Thai beef and potato salad recipe
Cook in Cook in:
15 mins
Serves Serves:
£ per Serving Cost per Serving:
Per Serving %RI
Protein 42g
Carbs 21g
Sugar 4g
Fat 13g
Sat Fat 4g
Fibre 3.5g
Salt 1.3g


Cook the potatoes for about 5 minutes in salted boiling water and drain.

Place a frying pan over a medium heat.

Pop the rump steak into a bowl with the soy sauce, sesame oil and garlic, mx well.

In a wok or large frying pan heat the ground nut oil and sesame oil over high heat, add the potatoes, carrot, spring onions and cabbage, cook for a couple of minutes. Add the chilli, garlic, coriander and mint. Turn the heat off. Ideally you want to have a crunch in the vegetables.

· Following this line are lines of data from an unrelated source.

(** Sending a decision again is answered as the first time, whatever happened since. *)
Lemma answered_again r by_ w w1 a w2 :
  plans_ok (w_db w) → answered c sid r by_ w w1 a →
  plans_ok (w_db w2) → grows (w_db w1) (w_db w2) →
  unit_of_work (record_decision c r by_) w2 =
  (Ok {| dmr_snapshot := dmr_snapshot a; dmr_decision := dmr_decision a;
         dmr_idempotent_replay := true |}, w2).
Proof using Hsid.
  intros Hok Ha Hok2 Hg. destruct (answered_decision r by_ w w1 a Hok Ha) as (Hok1&x&Hx&Hid).
  destruct Ha as [Hres _].
  destruct (ok_decision _ (ok_decisions _ Hok1) _ x Hx) as (row&Hrow&Hrk&_).
  pose proof (keyed_decisions _ (ok_keyed _ (ok_contents _ Hok1)) _ _ Hx) as Kx.
  assert (Hxk : decision_scope x = scoped c sid (req_plan_id r)) by (by apply (f_equal fst) in Kx).
  assert (Hpr : plan_predicate (w_db w1) (scoped c sid (req_plan_id r)) = Some row).
  { apply plan_predicate_Some.
    assert (dec_plan_id x = req_plan_id r) as E by (by apply (f_equal snd) in Hxk).
    split; [by rewrite E in Hrow|congruence]. }
  destruct (plan_at_intro c sid _ _ _ Hok1 Hpr) as (cs&y&Hat).
  destruct (plan_at_grows c sid _ _ _ _ _ _ Hok1 Hok2 Hg Hat) as (row'&tl&y'&Hat'&Hev).
  rewrite (decision_result_at w1 _ _ _ x _ _ _ Hok1 Hat Hx) in Hres.
  destruct (snapshot_at_decision _ _) as [s|] eqn:Hs; [|done].
  pose proof (snapshot_settled _ _ _ Hs) as Hset.
  destruct (cut_grows _ _ _ x Hok1 Hok2 Hg Hx Hset) as [Hx2 _].
  apply (record_stored_decision r by_ w2 x); [done|done|].
  rewrite (decision_result_at w2 _ _ _ x _ _ _ Hok2 Hat' Hx2).
  rewrite (snapshot_at_decision_grows _ _ _ _ x _ _ _ _ _ _ Hok1 Hok2 Hg Hx Hset Hat Hat' Hev), Hs.
  by injection Hres as <-.
Qed.
End Snapshots.
(* ===== verification/RecoveryOutcomes.v ===== *)
(** * What a recovery outcome tells

    Inversion of [examine], [classify] and [recover]: what is known of the run, of its
    latest checkpoint, of the execution and of the Plan when the service answers with an
    action. *)

From S2P Require Import Prelude Records Errors Json Tenancy WorkflowModels Storage.
From S2P Require Import Checkpoint.
From S2P Require Import PlanRecords WorkflowRepository WorkflowCoordinator Recovery.
From S2P Require Import WorkflowSpec WorkflowRefinement RecoveryRefinement.
From stdpp Require Import base gmap strings list sets relations.

Lemma lift_Ok {A} (r : result exn A) (w w' : World) a :
  lift r w = (Ok a, w') ↔ r = Ok a ∧ w' = w.
Proof. unfold lift. split; [by intros [= -> ->]|by intros [-> ->]]. Qed.

(** The actions for which [recover] takes no lease. *)
Definition passive : list (option RecoveryAction) :=
  [Some TERMINAL_NOOP; Some AWAIT_USER; Some AWAIT_PLAN_DECISION].

(** The Plan of a run is approved, and the run works on the approved version. *)
Definition plan_approved (run : RunRecord) (x : PlanRecoveryContext) : Prop :=
  ps_status (prc_plan x) = PLAN_APPROVED ∧
  ps_approved_version (prc_plan x) = Some (ps_current_version (prc_plan x)) ∧
  rr_active_plan_version run = Some (ps_current_version (prc_plan x)).

(** Or it waits for the user: at its first approval, or at the approval of a revision. *)
Definition plan_undecided (ph : CheckpointPhase) (p : CheckpointPayload) (run : RunRecord)
    (x : PlanRecoveryContext) : Prop :=
  ps_approved_version (prc_plan x) ≠ Some (ps_current_version (prc_plan x)) ∧
  rr_status run = RUN_AWAITING_USER ∧
  ((∃ q, p = PPlanReplanRequired q ∧ prc_revision_awaiting_decision x = true) ∨
   ph = PLAN_AWAITING_APPROVAL).

Section Outcomes.
Context `{Env} {plans : PlanReader} {plans_read : PlanReads plans}.

(** ** The Plan *)

Lemma plan_in_force_Ok ph run plan active awaiting :
  plan_in_force ph run plan active awaiting = Ok tt →
  (ps_status plan = PLAN_APPROVED ∧ ps_approved_version plan = Some (ps_current_version plan) ∧
   active = ps_current_version plan) ∨
  (ps_approved_version plan ≠ Some (ps_current_version plan) ∧
   (awaiting = true ∨ (ph = PLAN_AWAITING_APPROVAL ∧ rr_status run = RUN_AWAITING_USER))).
Proof.
  unfold plan_in_force. case_bool_decide as Ha; intros Hb%ensure_Ok.
  - rewrite andb_true_iff, !bool_decide_eq_true in Hb. naive_solver.
  - rewrite orb_true_iff, !andb_true_iff, !bool_decide_eq_true in Hb. naive_solver.
Qed.

Lemma validate_plan_context_Ok c run ph p w x w' :
  validate_plan_context c run ph p w = (Ok x, w') →
  plan_approved run x ∨ plan_undecided ph p run x.
Proof.
  unfold validate_plan_context, plan_approved, plan_undecided.
  destruct (rr_plan_id run) as [plan_id|]; [|done].
  destruct (rr_initial_plan_version run) as [v0|]; [|done].
  destruct (rr_active_plan_version run) as [active|]; [|done].
  intros Hv. apply bind_Ok in Hv as (u&w1&_&Hv). apply bind_Ok in Hv as (r&w2&_&Hv).
  apply bind_Ok in Hv as (u1&w3&_&Hv). apply bind_Ok in Hv as ([plan|]&w4&_&Hv); [|done].
  destruct (List.find _ _) as [version|]; [|done].
  apply bind_Ok in Hv as (u2&w5&_&Hv). apply bind_Ok in Hv as ([]&w6&Hf&Hv).
  apply lift_Ok in Hf as [Hf%plan_in_force_Ok ->].
  apply bind_Ok in Hv as (running&w7&_&Hv). apply bind_Ok in Hv as (step&w8&_&Hv).
  apply bind_Ok in Hv as (u3&w9&_&Hv). apply bind_Ok in Hv as (u4&w10&_&Hv).
  apply bind_Ok in Hv as (failed&w11&_&Hv). injection Hv as <- _. simpl.
  destruct Hf as [(?&?&->)|(Hn&[Ha|[-> Hs]])]; [by left|right; split; [done|]..]; [|by auto].
  unfold revision_awaiting in Ha. rewrite !andb_true_iff, !bool_decide_eq_true in Ha.
  destruct p; destruct_and!; try done. split; [done|]. left. eexists. split; [done|].
  unfold revision_awaiting. rewrite !bool_decide_true; done.
Qed.

(** The context of a classification: none for a run without a Plan. *)
Lemma classify_context c ph p run w pc w' :
  (if bool_decide (rr_plan_id run ≠ None) || is_plan_phase ph
   then x ← validate_plan_context c run ph p; mret (Some x)
   else mret None) w = (Ok pc, w') →
  match pc with
  | None => rr_plan_id run = None ∧ is_plan_phase ph = false
  | Some x => plan_approved run x ∨ plan_undecided ph p run x
  end.
Proof.
  destruct (bool_decide _ || _) eqn:Hb.
  - intros (x&w1&Hx&[= <- _])%bind_Ok. by eapply validate_plan_context_Ok.
  - intros [= <- _]. apply orb_false_iff in Hb as [Hb ?].
    apply bool_decide_eq_false in Hb. split; [|done]. by apply dec_stable.
Qed.

(** ** The execution *)

(** The row of the execution a dispatch checkpoint speaks of. *)
Record dispatched (c : TenantContext) (d : Db) (p : ExecutionDispatchingPayload)
    (e : tool_execution) : Prop := {
  dispatched_row : execution_scope_predicate d c (edp_execution_id p) = Some e;
  dispatched_call : exe_tool_call_id e = edp_tool_call_id p;
  dispatched_strategy : exe_recovery_strategy e = edp_recovery_strategy p;
  dispatched_input : exe_input_hash e = edp_input_hash p;
  dispatched_key : edp_recovery_strategy p = IDEMPOTENT_RETRY →
    exe_idempotency_key e = edp_idempotency_key p;
}.

Lemma validate_execution_dispatch_Ok c k p w u w' :
  validate_execution_dispatch c k p w = (Ok u, w') → ∃ e, dispatched c (w_db w) p e.
Proof.
  unfold validate_execution_dispatch. intros (found&w1&Hf&Hv)%bind_Ok.
  unfold get_execution_recovery, gets, mbind, stM_bind in Hf. injection Hf as <- <-.
  destruct (execution_scope_predicate _ _ _) as [e|] eqn:He; [|done]. exists e. simpl in Hv.
  apply bind_Ok in Hv as (u1&w2&[_ ->]%require_Ok&Hv).
  apply bind_Ok in Hv as (u2&w3&[_ ->]%require_Ok&Hv).
  apply bind_Ok in Hv as (u3&w4&[Hc ->]%require_Ok&Hv).
  apply bind_Ok in Hv as (u4&w5&[Hs ->]%require_Ok&Hv).
  apply bind_Ok in Hv as (u5&w6&[Hi ->]%require_Ok&Hv).
  apply bind_Ok in Hv as (u6&w7&[_ ->]%require_Ok&[Hk _]%require_Ok).
  apply bool_decide_eq_true in Hc, Hs, Hi. split; try done.
  intros Hr. rewrite (bool_decide_true _ Hr) in Hk. simpl in Hk.
  by rewrite negb_involutive, bool_decide_eq_true in Hk.
Qed.

(** ** Classification *)

(** What an outcome of [classify] says when there is something to do. *)
Record action_sound (c : TenantContext) (d : Db) (p : CheckpointPayload) (run : RunRecord)
    (out : RecoveryOutcome) : Prop := {
  sound_plan :
    (rr_plan_id run = None ∧ ro_plan_recovery_context out = None) ∨
    ∃ x, ro_plan_recovery_context out = Some x ∧ plan_approved run x;
  sound_execution :
    match ro_action out with
    | Some REPLAY_READ_ONLY | Some RETRY_IDEMPOTENT | Some MARK_MANUAL_UNCERTAIN =>
      ∃ q e, p = PExecutionDispatching q ∧ dispatched c d q e ∧
        ro_execution_id out = Some (edp_execution_id q) ∧
        ro_action out = Some (dispatch_recovery_action (exe_recovery_strategy e))
    | _ => True
    end;
}.

Lemma classify_cases c k p run w out w' :
  classify c k (phase_of p) p (Some run) w = (Ok out, w') →
  ∃ pc,
    match pc with
    | None => rr_plan_id run = None ∧ is_plan_phase (phase_of p) = false
    | Some x => plan_approved run x ∨ plan_undecided (phase_of p) p run x
    end ∧
    match p with
    | PPlanAwaitingApproval _ => classify_plan_approval (Some run) pc = Ok out
    | PPlanStepReady q => classify_plan_step q (Some run) pc = Ok out
    | PPlanReplanRequired _ => classify_plan_revision (Some run) pc = Ok out
    | PRunStarted _ =>
      out = acting match pc with Some _ => RESUME_PLAN_STEP | None => RESUME_MODEL end pc
    | PModelOutput _ | PExecutionResultObserved _ => out = acting RESUME_MODEL pc
    | PAwaitingApproval _ => out = acting AWAIT_USER pc ∨ out = acting RESUME_MODEL pc
    | PExecutionDispatching q =>
      out = (acting (dispatch_recovery_action (edp_recovery_strategy q)) pc)
              <| ro_execution_id := Some (edp_execution_id q) |> ∧
      ∃ e, dispatched c (w_db w) q e
    | PRunTerminal q => out = no_outcome <| ro_action := Some TERMINAL_NOOP |>
                                         <| ro_status := Some (rtp_terminal_status q) |>
    end.
Proof.
  unfold classify. intros (pc&w1&Hpc&Hc)%bind_Ok. exists pc.
  assert (w1 = w) as ->.
  { pose proof read_only_validate_plan_context as Hr.
    assert (Hro : read_only (if bool_decide (rr_plan_id run ≠ None) || is_plan_phase (phase_of p)
       then x ← validate_plan_context c run (phase_of p) p; mret (Some x) else mret None))
      by solve_reads.
    specialize (Hro w). rewrite Hpc in Hro. by simpl in Hro. }
  apply classify_context in Hpc. split; [done|].
  destruct p; simpl in Hc; try (by apply lift_Ok in Hc as [? _]); try (by injection Hc as <- _).
  - apply bind_Ok in Hc as ([a|]&w2&_&Hc); [|done].
    apply bind_Ok in Hc as (u&w3&_&[= <- _]). destruct (bool_decide _); auto.
  - apply bind_Ok in Hc as (u&w2&Hd&[= <- _]).
    apply validate_execution_dispatch_Ok in Hd. eauto.
  - by apply bind_Ok in Hc as (u&w2&_&[= <- _]).
Qed.

Lemma classify_lease c k p run w out w' :
  classify c k (phase_of p) p (Some run) w = (Ok out, w') → ro_lease out = None.
Proof.
  intros (pc&_&Hout)%classify_cases. revert Hout.
  destruct p; unfold classify_plan_approval, classify_plan_step, classify_plan_revision;
    repeat case_match; naive_solver.
Qed.
(* ===== verification/WorkflowHistory.v ===== *)
(** * What never changes in a workflow database

    Consequences of the specification alone: along any sequence of effects rows are
    never removed, and each row evolves by its own steps.  Hence tokens only grow,
    terminal statuses and decided approvals are final, results are written once, and
    checkpoints are immutable. *)

From S2P Require Import Prelude Records Errors Json Tenancy WorkflowModels Storage.
From S2P Require Import Checkpoint.
From S2P Require Import WorkflowRepository PlanEffects WorkflowSpec.
From stdpp Require Import base gmap strings list sets relations.

(** ** Rows evolve by their own steps *)

Definition run_steps : relation agent_run := rtc (λ r r', ∃ d, run_step d r r').

(** The tables of the engine are what the Plan repository does not touch. *)
Ltac plan_moved :=
  match goal with He : plan_effect _ _ |- _ => destruct (plan_effect_frame _ _ He) end;
  repeat match goal with
         | E : ?t ?d' = ?t ?d |- context [?t ?d'] => rewrite E
         end.

Section Evolution.
Context `{envi : Env} (q : Z).

(** A row that an insert at a fresh key or a step of its own may touch. *)
Lemma insert_evolves {V} (R : relation V) (m : gmap string V) k v i x :
  m !! i = Some x → (m !! k = None ∨ ∃ y, m !! k = Some y ∧ R y v) →
  ∃ x', <[k := v]> m !! i = Some x' ∧ rtc R x x'.
Proof.
  intros Hi Hk. destruct (decide (k = i)) as [->|Hne].
  - rewrite lookup_insert_eq. exists v. split; [done|].
    destruct Hk as [Hk|(y & Hy & HR)]; [congruence|].
    rewrite Hi in Hy. injection Hy as ->. by apply rtc_once.
  - rewrite lookup_insert_ne by done. exists x. split; [done|apply rtc_refl].
Qed.

Lemma rtc_rows {V} (R : relation V) (table : Db → gmap string V) :
  (∀ d d' i x, effect q d d' → table d !! i = Some x →
     ∃ x', table d' !! i = Some x' ∧ rtc R x x') →
  ∀ d d' i x, effects q d d' → table d !! i = Some x →
    ∃ x', table d' !! i = Some x' ∧ rtc R x x'.
Proof.
  intros Hone d d' i x Hd. revert x. induction Hd as [d|d1 d2 d3 H12 _ IH]; intros x Hx.
  { exists x. split; [done|apply rtc_refl]. }
  destruct (Hone _ _ _ _ H12 Hx) as (x2 & Hx2 & H1).
  destruct (IH x2 Hx2) as (x3 & Hx3 & H2). exists x3. split; [done|by etrans].
Qed.

Lemma constraint_fresh_run d r :
  agent_runs_constraints d r = true → agent_runs d !! run_run_id r = None.
Proof.
  unfold agent_runs_constraints. rewrite !andb_true_iff, bool_decide_eq_true. naive_solver.
Qed.
Lemma constraint_fresh_approval d a :
  approval_requests_constraints d a = true → approval_requests d !! apr_approval_id a = None.
Proof.
  unfold approval_requests_constraints. rewrite !andb_true_iff, bool_decide_eq_true.
  naive_solver.
Qed.
Lemma constraint_fresh_execution d e :
  tool_executions_constraints d e = true → tool_executions d !! exe_execution_id e = None.
Proof.
  unfold tool_executions_constraints. rewrite !andb_true_iff, bool_decide_eq_true.
  naive_solver.
Qed.
Lemma constraint_fresh_checkpoint d k :
  execution_checkpoints_constraints d k = true →
  execution_checkpoints d !! ckp_checkpoint_id k = None.
Proof.
  unfold execution_checkpoints_constraints. rewrite !andb_true_iff, bool_decide_eq_true.
  naive_solver.
Qed.

Lemma runs_evolve d d' i r :
  effects q d d' → agent_runs d !! i = Some r →
  ∃ r', agent_runs d' !! i = Some r' ∧ run_steps r r'.
Proof.
  apply (rtc_rows _ agent_runs). clear. intros d d' i r He Hr.
  destruct He; simpl; try (exists r; split; [done|apply rtc_refl]).
  - eapply insert_evolves; [done|]. left. by apply constraint_fresh_run.
  - eapply insert_evolves; [done|]. right. eauto.
  - plan_moved. eexists. split; [done|apply rtc_refl].
Qed.

Lemma approvals_evolve d d' i a :
  effects q d d' → approval_requests d !! i = Some a →
  ∃ a', approval_requests d' !! i = Some a' ∧ rtc approval_step a a'.
Proof.
  apply (rtc_rows _ approval_requests). clear. intros d d' i a He Ha.
  destruct He; simpl; try (exists a; split; [done|apply rtc_refl]);
    try (eexists; split; [done|apply rtc_refl]).
  - eapply insert_evolves; [done|]. left. by apply constraint_fresh_approval.
  - eapply insert_evolves; [done|]. right. eauto.
  - plan_moved. eexists. split; [done|apply rtc_refl].
Qed.

Lemma executions_evolve d d' i e :
  effects q d d' → tool_executions d !! i = Some e →
  ∃ e', tool_executions d' !! i = Some e' ∧ rtc execution_step e e'.
Proof.
  apply (rtc_rows _ tool_executions). clear. intros d d' i e He Hx.
  destruct He; simpl; try (eexists; split; [done|apply rtc_refl]).
  - eapply insert_evolves; [done|]. left. by apply constraint_fresh_execution.
  - eapply insert_evolves; [done|]. right. eauto.
  - plan_moved. eexists. split; [done|apply rtc_refl].
Qed.

(** Checkpoints are append-only. *)
Lemma checkpoints_persist d d' i k :
  effects q d d' → execution_checkpoints d !! i = Some k →
  execution_checkpoints d' !! i = Some k.
Proof.
  intros Hd Hk. induction Hd as [|d1 d2 d3 H12 _ IH]; [done|]. apply IH. clear IH.
  destruct H12; simpl; try done.
  - rewrite lookup_insert_ne; [done|]. intros <-.
    apply constraint_fresh_checkpoint in H. congruence.
  - by plan_moved.
Qed.
End Evolution.

(** ** Along the steps of a run *)

Lemma run_steps_ind (P : relation agent_run) `{!PreOrder P} :
  (∀ d r r', run_step d r r' → P r r') → ∀ r r', run_steps r r' → P r r'.
Proof.
  intros Hone r r' Hr. induction Hr as [|x y z [d Hxy] _ IH]; [done|].
  etrans; [by eapply Hone|done].
Qed.

(** Tokens only grow, and a lease is claimed at the price of a version. *)
Definition tokens_grow (r r' : agent_run) : Prop :=
  (run_version r ≤ run_version r' ∧ run_fencing_token r ≤ run_fencing_token r' ∧
   run_fencing_token r' - run_fencing_token r ≤ run_version r' - run_version r)%Z ∧
  (run_version r' = run_version r → r' = r) ∧
  (run_fencing_token r' = run_fencing_token r → run_lease_owner r' = run_lease_owner r).

Lemma run_steps_tokens r r' : run_steps r r' → tokens_grow r r'.
Proof.
  induction 1 as [r|r1 r2 r3 [d [_ Hv Hl _ _ _]] _ IH]; [by split_and!; try lia|].
  destruct IH as ((IH1 & IH2 & IH3) & _ & IHo).
  destruct Hl as [[Hf Ho]|[Hf _]]; (split_and!; [lia..|intros ?; lia|intros ?]).
  - rewrite IHo by lia. done.
  - lia.
Qed.

Lemma run_steps_same r r' : run_steps r r' → same_run r r'.
Proof.
  apply run_steps_ind; [|by intros d x y [H _ _ _ _ _]].
  split; [by intros x|]. unfold same_run. intros x y z. intuition congruence.
Qed.

(** A terminal run keeps its status, its end and its fencing token. *)
Definition terminal_frozen (r r' : agent_run) : Prop :=
  run_terminal (run_run_status r) = true →
  run_run_status r' = run_run_status r ∧ run_finished_at r' = run_finished_at r ∧
  run_fencing_token r' = run_fencing_token r ∧ run_lease_owner r' = run_lease_owner r.

Lemma run_active_terminal r : run_active r = negb (run_terminal (run_run_status r)).
Proof. unfold run_active, run_terminal. by destruct (run_run_status r). Qed.

Lemma run_steps_terminal r r' : run_steps r r' → terminal_frozen r r'.
Proof.
  apply run_steps_ind.
  - split; [by intros x|]. unfold terminal_frozen. intros x y z Hxy Hyz Ht.
    destruct (Hxy Ht) as (H1 & H2 & H3 & H4). rewrite H1 in Hyz. intuition congruence.
  - intros d x y [_ _ Hl Hs _ _] Ht.
    destruct Hs as [[-> ->]|[Hs _]];
      [|by rewrite (legal_run_source_active _ _ Hs) in Ht].
    destruct Hl as [[-> ->]|[_ Ha]]; [done|].
    by rewrite run_active_terminal, Ht in Ha.
Qed.

Definition cancel_kept (r r' : agent_run) : Prop :=
  ∀ t, run_cancel_requested_at r = Some t → run_cancel_requested_at r' = Some t.

Lemma run_steps_cancel r r' : run_steps r r' → cancel_kept r r'.
Proof.
  apply run_steps_ind; [split; unfold cancel_kept; [by intros x|intros x y z; naive_solver]|].
  intros d x y [_ _ _ _ Hc _] t Ht. destruct Hc as [->|[Hn _]]; congruence.
Qed.

(** ** Along the steps of an approval and of an execution *)

Lemma approval_decided_final a a' :
  rtc approval_step a a' → apr_approval_status a ≠ APPROVAL_AWAITING_USER → a' = a.
Proof.
  intros Hr Hs. destruct Hr as [|x y z [_ _ Hl _] _]; [done|].
  by destruct (apr_approval_status x); [done|apply elem_of_nil in Hl..].
Qed.

Definition execution_monotone (e e' : tool_execution) : Prop :=
  same_execution e e' ∧ (exe_version e ≤ exe_version e')%Z ∧
  written_once (exe_external_request_id e) (exe_external_request_id e') ∧
  written_once (exe_result_ref e) (exe_result_ref e') ∧
  written_once (exe_result_digest e) (exe_result_digest e') ∧
  (LEGAL_EXECUTION_TRANSITIONS (exe_execution_status e) = [] →
   exe_execution_status e' = exe_execution_status e ∧
   exe_finished_at e' = exe_finished_at e).

Lemma execution_steps_monotone e e' : rtc execution_step e e' → execution_monotone e e'.
Proof.
  induction 1 as [e|e1 e2 e3 [Hs Hv Hst H1 H2 H3] _ (Is & Iv & I1 & I2 & I3 & It)].
  { by split_and!; try (by intros ? ?). }
  split_and!; [|lia|unfold written_once in *; naive_solver..|].
  - unfold same_execution in *. intuition congruence.
  - intros Hl. destruct Hst as [[Hst Hf]|[Hst _]].
    + rewrite Hst in It. destruct (It Hl) as [-> ->]. by rewrite Hf.
    + rewrite Hl in Hst. by apply elem_of_nil in Hst.
Qed.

Cook the steaks for 2-3 minutes on both sides and rest for 2 minutes before slicing.

Place the wok fried vegetables on to plates, slice the steak, arrange the sliced steak over the stir fry and finish with a sprinkling of sesame seeds and if you have any coriander left sprinkle a little over. 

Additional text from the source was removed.